Saved entries:

(* ===== verification/Exec.v ===== *)
(** * Replacing the program of a process (exec.c, sys_exec of sysfile.c)

    [exec] runs on the state of the kernel with the operations of fs.c and log.c
    it calls behind the interface [ExecOps].  Addresses below KERNBASE in [ram]
    are the memory of the running process as its page table shows it; the code
    of exec only reads them.  The local array [ustack] is on the kernel stack at
    the address [ustack]; the headers read from the file are local too and are
    read into a memory of their own.  The bytes of the path are taken once.  The
    label [bad] is a definition. *)

From Stdlib Require Import ZArith Lia String.
From stdpp Require Import base numbers list gmap strings.
From S2P Require Import Prelude Mem Str Mmu Kalloc Vm Spinlock Blocks Fs Proc File Syscall Sysfile.

(** ** elf.h *)

Definition ELF_MAGIC : Z := 0x464C457F.
Definition ELF_PROG_LOAD : Z := 1.

Record elfhdr : Type := Elfhdr {
  e_magic : Z;
  e_elf : list Z;
  e_type : Z;
  e_machine : Z;
  e_version : Z;
  e_entry : Z;
  e_phoff : Z;
  e_shoff : Z;
  e_flags : Z;
  e_ehsize : Z;
  e_phentsize : Z;
  e_phnum : Z;
  e_shentsize : Z;
  e_shnum : Z;
  e_shstrndx : Z
}.

Definition elfhdr_at (m : mem) : elfhdr :=
  Elfhdr (load32 m 0) (bytes_at m 4 12) (load16 m 16) (load16 m 18) (load32 m 20) (load32 m 24)
         (load32 m 28) (load32 m 32) (load32 m 36) (load16 m 40) (load16 m 42) (load16 m 44)
         (load16 m 46) (load16 m 48) (load16 m 50).

Record proghdr : Type := Proghdr {
  ph_type : Z;
  ph_off : Z;
  ph_vaddr : Z;
  ph_paddr : Z;
  ph_filesz : Z;
  ph_memsz : Z;
  ph_flags : Z;
  ph_align : Z
}.

Definition proghdr_at (m : mem) : proghdr :=
  Proghdr (load32 m 0) (load32 m 4) (load32 m 8) (load32 m 12)
          (load32 m 16) (load32 m 20) (load32 m 24) (load32 m 28).

(** ** What exec calls of fs.c and log.c *)

Class ExecOps (F : Type) : Type := {
  eo_begin_op : M F unit;
  eo_end_op : M F unit;
  eo_namei : option nat → list Z → M F (option nat);
  eo_ilock : nat → M F unit;
  eo_iunlockput : nat → M F unit;
  eo_readi : nat → mem → Z → Z → Z → M F (Z * mem)
}.

(** The operations of Fs.v and of the log.  A process without current directory
    can not look up a name. *)
#[export] Instance fs_exec {B : Type} `{!BlockOps B} `{!TxOps B}
    (devsw_read : Z → option (devfn B)) : ExecOps (fstate B) := {|
  eo_begin_op := on_bs tx_begin;
  eo_end_op := on_bs tx_end;
  eo_namei cwd path := match cwd with Some c => namei devsw_read c path | None => fault end;
  eo_ilock := ilock;
  eo_iunlockput := iunlockput;
  eo_readi := readi devsw_read
|}.

Section exec.
Context {F : Type} `{!ExecOps F}.
(** [kend] and [kdata] are linker symbols. *)
Context (kend kdata ustack : Z).

(** [strlen] on the memory of the machine, with a bound on the length. *)
Definition get_strlen (fuel : nat) (a : Z) : M (kstate F) Z :=
  m <- gets (λ s, ram (k_m s)) ;;
  match strlen fuel m a with Some n => ret n | None => nofuel end.

(** [readi] into a local structure and into a page. *)
Definition read_local (ip : nat) (off n : Z) : M (kstate F) (Z * mem) :=
  on_fs (eo_readi ip (λ _, 0) 0 off n).
Definition read_page (ip : nat) (dst off n : Z) : M (kstate F) Z :=
  m <- gets (λ s, ram (k_m s)) ;;
  r <- on_fs (eo_readi ip m dst off n) ;;
  on_m (modify (set_ram r.2)) ;;;
  ret r.1.

(** The label [bad]. *)
Definition exec_bad (pgdir : Z) (ip : option nat) : M (kstate F) Z :=
  (if pgdir =? 0 then ret tt else on_m (freevm kend pgdir)) ;;;
  match ip with
  | Some ip => on_fs (eo_iunlockput ip) ;;; on_fs eo_end_op
  | None => ret tt
  end ;;;
  ret (-1).

(** One segment of the program: the new size, or [None] for [goto bad]. *)
Definition load_segment (ip : nat) (pgdir : Z) (ph : proghdr) (sz : Z) : M (kstate F) (option Z) :=
  if ph_memsz ph <? ph_filesz ph then ret None
  else if u32 (ph_vaddr ph + ph_memsz ph) <? ph_vaddr ph then ret None
  else
    sz <- on_m (allocuvm kend pgdir sz (u32 (ph_vaddr ph + ph_memsz ph))) ;;
    if sz =? 0 then ret None
    else if negb (ph_vaddr ph mod PGSIZE =? 0) then ret None
    else
      r <- loaduvm k_m set_k_m (read_page ip) pgdir (ph_vaddr ph) (ph_off ph) (ph_filesz ph) ;;
      if r <? 0 then ret None else ret (Some sz).

(** The loop over the [n] program headers left. *)
Fixpoint load_segments (ip : nat) (pgdir : Z) (n : nat) (off sz : Z) : M (kstate F) (option Z) :=
  match n with
  | O => ret (Some sz)
  | S n' =>
      r <- read_local ip off 32 ;;
      if negb (r.1 =? 32) then ret None
      else
        let ph := proghdr_at r.2 in
        if negb (ph_type ph =? ELF_PROG_LOAD) then load_segments ip pgdir n' (u32 (off + 32)) sz
        else
          r <- load_segment ip pgdir ph sz ;;
          match r with
          | None => ret None
          | Some sz => load_segments ip pgdir n' (u32 (off + 32)) sz
          end
  end.

(** The loop that pushes the argument strings; the final [argc] and [sp]. *)
Fixpoint push_args (fuel : nat) (pgdir : Z) (argv : list Z) (argc sp : Z) : M (kstate F) (option (Z * Z)) :=
  match argv with
  | [] => ret (Some (argc, sp))
  | a :: argv' =>
      if argc >=? Z.of_nat MAXARG then ret None
      else
        n <- get_strlen fuel a ;;
        let sp := Z.land (u32 (sp - (n + 1))) 0xFFFFFFFC in
        r <- on_m (copyout pgdir sp a (n + 1)) ;;
        if r <? 0 then ret None
        else
          on_m (st32 (ustack + 4 * (3 + argc)) sp) ;;;
          push_args fuel pgdir argv' (argc + 1) sp
  end.

(** The loop that finds the last element of the path: its position. *)
Fixpoint last_elem (path : list Z) (i last : nat) : nat :=
  match path with
  | [] => last
  | c :: path' => last_elem path' (S i) (if c =? 47 then S i else last)
  end.

(** The name, and the commit to the user image. *)
Definition exec_commit (i : nat) (path : list Z) (elf : elfhdr) (pgdir sz sp : Z) : M (kstate F) Z :=
  upd i (set_name (take 15 (drop (last_elem path 0 0) path))) ;;;
  p <- gets (λ s, get_proc i (procs s)) ;;
  let oldpgdir := pr_pgdir p in
  upd i (set_pgdir pgdir) ;;;
  upd i (set_sz sz) ;;;
  on_m (st32 (pr_tf p + 56) (e_entry elf)) ;;;
  on_m (st32 (pr_tf p + 68) sp) ;;;
  switchuvm i ;;;
  on_m (freevm kend oldpgdir) ;;;
  ret 0.

(** The words above the strings. *)
Definition exec_frame (i : nat) (path : list Z) (elf : elfhdr) (pgdir sz argc sp : Z) : M (kstate F) Z :=
  on_m (st32 (ustack + 4 * (3 + argc)) 0) ;;;
  on_m (st32 ustack 0xFFFFFFFF) ;;;
  on_m (st32 (ustack + 4) argc) ;;;
  on_m (st32 (ustack + 8) (u32 (sp - (argc + 1) * 4))) ;;;
  let sp := u32 (sp - (3 + argc + 1) * 4) in
  r <- on_m (copyout pgdir sp ustack ((3 + argc + 1) * 4)) ;;
  if r <? 0 then exec_bad pgdir None
  else exec_commit i path elf pgdir sz sp.

(** The file is read: from the stack on. *)
Definition exec_stack (fuel i : nat) (path : list Z) (argv : list Z) (elf : elfhdr) (pgdir sz : Z) : M (kstate F) Z :=
  let sz := PGROUNDUP sz in
  sz <- on_m (allocuvm kend pgdir sz (u32 (sz + 2 * PGSIZE))) ;;
  if sz =? 0 then exec_bad pgdir None
  else
    on_m (clearpteu pgdir (u32 (sz - 2 * PGSIZE))) ;;;
    r <- push_args fuel pgdir argv 0 sz ;;
    match r with
    | None => exec_bad pgdir None
    | Some (argc, sp) => exec_frame i path elf pgdir sz argc sp
    end.

(** From the check of the header on, with the file locked. *)
Definition exec_file (fuel i ip : nat) (path argv : list Z) : M (kstate F) Z :=
  r <- read_local ip 0 52 ;;
  let elf := elfhdr_at r.2 in
  if negb (r.1 =? 52) then exec_bad 0 (Some ip)
  else if negb (e_magic elf =? ELF_MAGIC) then exec_bad 0 (Some ip)
  else
    pgdir <- on_m (setupkvm kend kdata) ;;
    if pgdir =? 0 then exec_bad 0 (Some ip)
    else
      r <- load_segments ip pgdir (Z.to_nat (e_phnum elf)) (e_phoff elf) 0 ;;
      match r with
      | None => exec_bad pgdir (Some ip)
      | Some sz =>
          on_fs (eo_iunlockput ip) ;;;
          on_fs eo_end_op ;;;
          exec_stack fuel i path argv elf pgdir sz
      end.

Definition exec (fuel : nat) (path : Z) (argv : list Z) : M (kstate F) Z :=
  i <- curproc ;;
  on_fs eo_begin_op ;;;
  n <- get_strlen fuel path ;;
  bs <- gets (λ s, bytes_at (ram (k_m s)) path (Z.to_nat n)) ;;
  cwd <- gets (λ s, pr_cwd (get_proc i (procs s))) ;;
  ip <- on_fs (eo_namei cwd bs) ;;
  match ip with
  | None => on_fs eo_end_op ;;; on_m (cprintf "exec: fail") ;;; ret (-1)
  | Some ip =>
      on_fs (eo_ilock ip) ;;;
      exec_file fuel i ip bs argv
  end.

(** ** sys_exec *)

(** The loop over the argument pointers; [None] for an error. *)
Fixpoint fetch_args (n : nat) (m : mem) (sz uargv i : Z) : option (list Z) :=
  match n with
  | O => None
  | S n' =>
      match fetchint m sz (u32 (uargv + 4 * i)) with
      | None => None
      | Some uarg =>
          if u32 uarg =? 0 then Some []
          else match fetchstr m sz (u32 uarg) with
               | None => None
               | Some _ => cons (u32 uarg) <$> fetch_args n' m sz uargv (i + 1)
               end
      end
  end.

Definition sys_exec : M (kstate F) Z :=
  i <- curproc ;;
  m <- gets (λ s, ram (k_m s)) ;;
  p <- gets (λ s, get_proc i (procs s)) ;;
  let sz := pr_sz p in
  let esp := load32 m (pr_tf p + 68) in
  match argstr m sz esp 0, argint m sz esp 1 with
  | Some (path, _), Some uargv =>
      match fetch_args MAXARG m sz (u32 uargv) 0 with
      | None => ret (-1)
      | Some argv => exec (Z.to_nat sz) path argv
      end
  | _, _ => ret (-1)
  end.
End exec.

=== Activity ===
All that belongs in the answer is the run of lines above from the line containing "(if pgdir =?" through the line containing "(** The loop that pushes", exactly as written.

=== Written solution ===
  (if pgdir =? 0 then ret tt else on_m (freevm kend pgdir)) ;;;
  match ip with
  | Some ip => on_fs (eo_iunlockput ip) ;;; on_fs eo_end_op
  | None => ret tt
  end ;;;
  ret (-1).

(** One segment of the program: the new size, or [None] for [goto bad]. *)
Definition load_segment (ip : nat) (pgdir : Z) (ph : proghdr) (sz : Z) : M (kstate F) (option Z) :=
  if ph_memsz ph <? ph_filesz ph then ret None
  else if u32 (ph_vaddr ph + ph_memsz ph) <? ph_vaddr ph then ret None
  else
    sz <- on_m (allocuvm kend pgdir sz (u32 (ph_vaddr ph + ph_memsz ph))) ;;
    if sz =? 0 then ret None
    else if negb (ph_vaddr ph mod PGSIZE =? 0) then ret None
    else
      r <- loaduvm k_m set_k_m (read_page ip) pgdir (ph_vaddr ph) (ph_off ph) (ph_filesz ph) ;;
      if r <? 0 then ret None else ret (Some sz).

(** The loop over the [n] program headers left. *)
Fixpoint load_segments (ip : nat) (pgdir : Z) (n : nat) (off sz : Z) : M (kstate F) (option Z) :=
  match n with
  | O => ret (Some sz)
  | S n' =>
      r <- read_local ip off 32 ;;
      if negb (r.1 =? 32) then ret None
      else
        let ph := proghdr_at r.2 in
        if negb (ph_type ph =? ELF_PROG_LOAD) then load_segments ip pgdir n' (u32 (off + 32)) sz
        else
          r <- load_segment ip pgdir ph sz ;;
          match r with
          | None => ret None
          | Some sz => load_segments ip pgdir n' (u32 (off + 32)) sz
          end
  end.

(** The loop that pushes the argument strings; the final [argc] and [sp]. *)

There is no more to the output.